Focus sur la libéralisation des échanges entre l'UE et l'Ukraine, mais aussi sur le nouveau plan chinois pour attirer les investissements étrangers, les implications du rejet du CETA par le Sénat, et la possible reprise du trafic du Canal de Panama.

BLOCS#17 Bonjour, nous sommes le mercredi 27 mars et voici le dix-septième épisode de votre condensé d’actualité utile sur le commerce international. Suivez-nous également sur LinkedIn.


Super-bloc

Faut-il freiner l’afflux de produits agricoles venus d’Ukraine, afin de calmer la colère des agriculteurs de l’UE, quitte à remettre en cause le peu d'activité économique qui subsiste au sein du pays en guerre ? Ce mercredi 27 mars, les Vingt-Sept se pencheront de nouveau sur cette délicate question. BLOCS vous propose un décryptage de ce casse-tête européen.

Tracteur récoltant des grains de blé dans un champ agricole en Pologne ©Wikimedia CommonsTracteur récoltant des grains de blé dans un champ agricole en Pologne ©Wikimedia Commons

DILEMME □ Dès les débuts du conflit, cela avait été un choix consensuel en solidarité avec l’ami ukrainien victime de l’invasion russe. En mai 2022, l’Union européenne (UE) a décidé de favoriser les importations de produits agricoles provenant de Kiev, l’une des premières puissances mondiales en la matière, via un abaissement des droits de douane à l’entrée du marché unique.

Deux ans plus tard, la question des suites à donner à ces mesures divise les Vingt-Sept, et prend des allures de casse-tête.

D’un côté, l’heure n’est pas à une remise en cause du soutien européen, au contraire : outre-Atlantique, le blocage de l’aide américaine jette une ombre sur les perspectives de l’Ukraine, quand, sur le terrain, l’armée de Kiev est en fâcheuse posture. De l’autre, l'augmentation massive des importations agricoles ukrainiennes, l’une des principales causes de la crise agricole au sein de l'UE.

Certains marchés européens, tels que ceux du sucre, du poulet, des œufs et des céréales ont été fortement perturbés par une explosion des importations de marchandises ukrainiennes, à des prix défiant souvent toute concurrence. Et pour cause, ces productions sont très loin de respecter les hautes normes environnementales de l’UE, ce qui ajoute à la colère paysanne.

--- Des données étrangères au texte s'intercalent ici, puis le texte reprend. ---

(* ===== verification/Boot.v ===== *)
(** * The server process from its start to its end

    [main] of [cmd/lightgovernance] up to [ListenAndServe], with [New] of
    [internal/httpapi], on the machine of Hubctl; and the life of a machine on
    which the process is started, serves requests, runs its tasks and sweeps,
    and ends or panics, any number of times. The goroutines after the start and the
    shutdown itself are in Lifecycle. *)
From S2P Require Import Prelude GoErrors GoStrings GoNumbers GoTime GoPaths Domain World Shard Index Repo Rebuild.
From S2P Require Import Migrate Records Auth Config AppLog Services Http Hubctl HttpServer Middleware Worker Scheduler.
From S2P Require Import Lifecycle.

(** ** The host of the process

    The machine, what was logged, and the numbers of the next questions to
    the environments of the user store and of the HTTP server. *)
Record Host : Type := {
  ho_machine : Machine;
  ho_log : list Entry;
  ho_auth_tick : nat;
  ho_http_tick : nat
}.
#[export] Instance Host_eta : Eta Host := λ h, {|
  ho_machine := ho_machine h; ho_log := ho_log h; ho_auth_tick := ho_auth_tick h;
  ho_http_tick := ho_http_tick h |}.

(** How the process ends before it listens. *)
Inductive stop : Type :=
| Exit (status : Z)
| Panic (text : string).
Abbreviation bop := (op Host stop).

(** What runs when [main] calls [ListenAndServe]: the HTTP server over the
    process's state, the worker's counters, the goroutines. *)
Record App : Type := {
  ap_config : Config;
  ap_writer : Writer;
  ap_logger : Logger;
  ap_process : Process;
  ap_worker : Worker;
  ap_server : Server
}.
#[export] Instance App_eta : Eta App := λ a, {|
  ap_config := ap_config a; ap_writer := ap_writer a; ap_logger := ap_logger a; ap_process := ap_process a;
  ap_worker := ap_worker a; ap_server := ap_server a |}.

Definition on_machine {A} (m : cop A) : bop A := λ h,
  let '(mc, r) := m (ho_machine h) in
  (h <| ho_machine := mc |>, match r with Ok a => Ok a | Err status => Err (Exit status) end).
Definition logs (logger : Logger) (level : Level) (fields : list (string * field)) (message : string) : bop () :=
  modify (λ h, h <| ho_log := ho_log h ++ entry logger level fields message |>).

(** ** [httpapi.New] *)

(** The path of the file of users and sessions: a relative one is moved into
    the data directory. *)
Definition authPath (cfg : Config) : string :=
  let path := ac_StorePath (cf_Auth cfg) in
  let dir := st_DataDir (cf_Storage cfg) in
  if negb (IsAbs path) && negb (bool_decide (dir = "")) then Join [dir; Base path] else path.
Definition bootstrap_user (u : AuthBootstrapUser) : BootstrapUser := {|
  bu_ID := ab_ID u; bu_Username := ab_Username u; bu_Password := ab_Password u;
  bu_Role := role_of_text (ab_Role u) |}.
Definition bootstrap_users (cfg : Config) : list BootstrapUser := bootstrap_user <$> ac_BootstrapUsers (cf_Auth cfg).

(** The file of the user store, before and after. *)
Definition auth_at (path : string) (h : Host) : Auth.Store := {|
  st_data := empty_disk; st_disk := mc_fs (ho_machine h) !! path; st_tick := ho_auth_tick h |}.
Definition put_auth (path : string) (s : Auth.Store) (h : Host) : Host :=
  h <| ho_machine ::= λ m, m <| mc_fs := partial_alter (λ _, st_disk s) path (mc_fs m) |> |>
    <| ho_auth_tick := st_tick s |>.

Section boot.
Context `{Env, Migrations, ConfigEnv, AuthEnv, HttpEnv, Router}.

Definition open_auth (cfg : Config) : bop Auth.Store := λ h,
  match Auth.Open (bootstrap_users cfg) (auth_at (authPath cfg) h) with
  | (s, Ok _) => (put_auth (authPath cfg) s h, Ok s)
  | (s, Err e) => (put_auth (authPath cfg) s h, Err (Panic ("open auth store: " +:+ error_text auth_error_text e)))
  end.
(** The services have no state of their own; there is no scheduler yet, and
    the worker is not started. *)
Definition New_server (cfg : Config) : bop Process :=
  auth ← open_auth cfg;
  h ← gets id;
  mret {| pc_world := world_at (data_dir cfg) (ho_machine h); pc_auth := auth; pc_scheduler := None;
          pc_worker := false; pc_tick := ho_http_tick h |}.

(** ** [main], up to [ListenAndServe] *)

(** [Start] of the scheduler and of the worker; neither returns an error. Their
    loops are goroutines that have their tickers still to make. *)
Definition started_scheduler (cfg : Config) : Loops := start (scheduler_intervals (cf_Scheduler cfg)) new_loops.
Definition started_worker (cfg : Config) : Loops := start (worker_intervals (cf_Scheduler cfg)) new_loops.
Definition started_server (cfg : Config) : Server := {|
  sr_scheduler := started_scheduler cfg; sr_worker := started_worker cfg; sr_requests := 0; sr_closing := false;
  sr_signal := AwaitSignal; sr_closed := false; sr_exited := false |}.
(** A started loop that cannot make its ticker ends the process when it is
    run. [early n]: whether it is before the [n]-th of the next steps of
    [main], which are the lines it logs. *)
Definition ticker_panic : stop := Panic "non-positive interval for NewTicker".
Definition ticker_race (early : nat → bool) (n : nat) (started : list Loops) : bop () :=
  if existsb panics started && early n then raise ticker_panic else mret ().

Definition config_path (args : list string) : string :=
  match args with
  | _ :: path :: _ => path
  | _ => variable "CONFIG"
  end.
Definition load_config (args : list string) : bop Config :=
  match Load (config_path args) with
  | Ok cfg => mret cfg
  | Err text => _ ← on_machine (print_error ("load config: " +:+ text)); raise (Exit 1)
  end.
Definition open_store (cfg : Config) (logger : Logger) : bop Writer :=
  opened ← on_machine (Hubctl.on_store (data_dir cfg)
    (Migrate.New (data_dir cfg) (st_ShardMaxSize (cf_Storage cfg)) (st_SyncOnWrite (cf_Storage cfg))));
  match opened with
  | Ok writer => mret writer
  | Err e =>
      _ ← logs logger ErrorLevel [("error", FText (error_text domain_error_text e))] "failed to open store";
      raise (Exit 1)
  end.
Definition main_start (early : nat → bool) (args : list string) : bop App :=
  cfg ← load_config args;
  let logger := AppLog.New (lg_Level (cf_Logging cfg)) (lg_Format (cf_Logging cfg)) in
  writer ← open_store cfg logger;
  process ← New_server cfg;
  let scheduler := started_scheduler cfg in
  _ ← ticker_race early 0 [scheduler];
  _ ← logs logger InfoLevel [] "scheduler started";
  let process := process <| pc_scheduler := Some (lo_started scheduler) |> in
  let worker := started_worker cfg in
  _ ← ticker_race early 1 [scheduler; worker];
  _ ← logs logger InfoLevel [("interval", FDuration (sg_ReevalInterval (cf_Scheduler cfg)))] "reeval worker started";
  let process := process <| pc_worker := lo_started worker |> in
  _ ← ticker_race early 2 [scheduler; worker];
  _ ← logs logger InfoLevel [("addr", FText (":" +:+ itoa (sv_Port (cf_Server cfg))))] "http server starting";
  mret {| ap_config := cfg; ap_writer := writer; ap_logger := logger; ap_process := process;
          ap_worker := {| wk_world := pc_world process; wk_running := false; wk_cycles := 0; wk_reevaled := 0;
                          wk_skipped := 0; wk_failed := 0 |};
          ap_server := started_server cfg |}.
End boot.

(** ** The life of a machine *)

Inductive life : Type :=
| Down (h : Host)
| Up (h : Host) (a : App).

(** What the process leaves behind when it ends: its tables and files, also
    the one of the users, are the machine's. *)
Definition halt (h : Host) (a : App) : Host :=
  let p := ap_process a in
  let dir := data_dir (ap_config a) in
  put_auth (authPath (ap_config a)) (pc_auth p)
    (h <| ho_machine ::= λ m, m <| mc_dbs := <[index_path dir := w_db (pc_world p)]> (mc_dbs m) |>
            <| mc_fs := w_fs (pc_world p) |> <| mc_tick := w_tick (pc_world p) |> |>
       <| ho_http_tick := pc_tick p |>).

(** One thing after the other: the process is started with arguments, answers
    a request, runs a task of the scheduler or a sweep, ends or panics between
    two of these. A loop whose ticker cannot be made runs nothing; the panic
    comes when it is run, in the start ([early]) or at any time after it. The
    sweep's fuel bounds its pages. *)
Inductive happening : Type :=
| HStart (early : nat → bool) (args : list string)
| HRequest (r : Request)
| HEscalate
| HReconcile
| HSweep (fuel : nat)
| HPanic
| HEnd.

Section life.
Context `{Env, Migrations, ConfigEnv, AuthEnv, HttpEnv, Router} (nil : string → bool).

Definition on_app (f : World → World) (a : App) : App :=
  a <| ap_process ::= λ p, p <| pc_world := f (pc_world p) |> |>.
Definition escalation_task (a : App) (w : World) : World :=
  let business := cf_Business (ap_config a) in
  fst (runWithRetry (ap_writer a) (cf_Scheduler (ap_config a)) "escalation"
    (runEscalationOnce (ap_writer a) (bc_EscalationDeadlineExtension business) (bc_MaxEscalationLevel business)) w).
Definition reconciliation_task (a : App) (w : World) : World :=
  fst (runWithRetry (ap_writer a) (cf_Scheduler (ap_config a)) "reconciliation"
    (runReconciliationOnce (data_dir (ap_config a))) w).
Definition sweep_task (fuel : nat) (a : App) : App :=
  let k := worker_tick (ap_writer a) fuel ((ap_worker a) <| wk_world := pc_world (ap_process a) |>) in
  on_app (λ _, wk_world k) (a <| ap_worker := k |>).
Definition answer (r : Request) (h : Host) (a : App) : Host * App :=
  let x := serve_request (ap_logger a) nil (ap_writer a) (ap_config a) r (ap_process a) (ho_log h) in
  (h <| ho_log := xc_log x |>, a <| ap_process := xc_process x |>).

(** A loop that has made its ticker. *)
Definition ticks (interval : Z) (l : life) : option life := if panicking (Starting interval) then None else Some l.

Definition live (l : life) (e : happening) : option life :=
  match l, e with
  | Down h, HStart early args =>
      Some (match main_start early args h with
            | (h, Ok a) => Up h a
            | (h, Err _) => Down h
            end)
  | Up h a, HRequest r => Some (let '(h, a) := answer r h a in Up h a)
  | Up h a, HEscalate =>
      ticks (sg_EscalationInterval (cf_Scheduler (ap_config a))) (Up h (on_app (escalation_task a) a))
  | Up h a, HReconcile =>
      ticks (sg_ReconciliationInterval (cf_Scheduler (ap_config a))) (Up h (on_app (reconciliation_task a) a))
  | Up h a, HSweep fuel => ticks (sg_ReevalInterval (cf_Scheduler (ap_config a))) (Up h (sweep_task fuel a))
  | Up h a, HPanic =>
      _ ← happen (cf_Scheduler (ap_config a)) LoopPanics (ap_server a); Some (Down (halt h a))
  | Up h a, HEnd => Some (Down (halt h a))
  | _, _ => None
  end.
Definition lives (l : life) (e : happening) (l' : life) : Prop := live l e = Some l'.
End life.
(** The machine as it is, or would be if the process ended now. *)
Definition machine_of (l : life) : Machine :=
  match l with
  | Down h => ho_machine h
  | Up h a => ho_machine (halt h a)
  end.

Les chiffres parlent d'eux-mêmes : les importations de sucre auraient été multipliées par 10 par rapport à 2021, tandis que celles de céréales ont triplé et celles de volailles doublé.

FREIN D’URGENCE □Si le problème atteint aujourd’hui son paroxysme, il n’est en fait pas nouveau. Voilà près d’un an et demi que les pays « de première ligne », frontaliers de l'Ukraine ou très proches - la Pologne en tête, mais aussi la Hongrie, la Slovaquie, la Bulgarie et la Roumanie - demandent à l’UE d’intervenir. Cependant, tant que le malaise se cantonnait à l’Est de l’Union, Bruxelles a préféré faire l’autruche.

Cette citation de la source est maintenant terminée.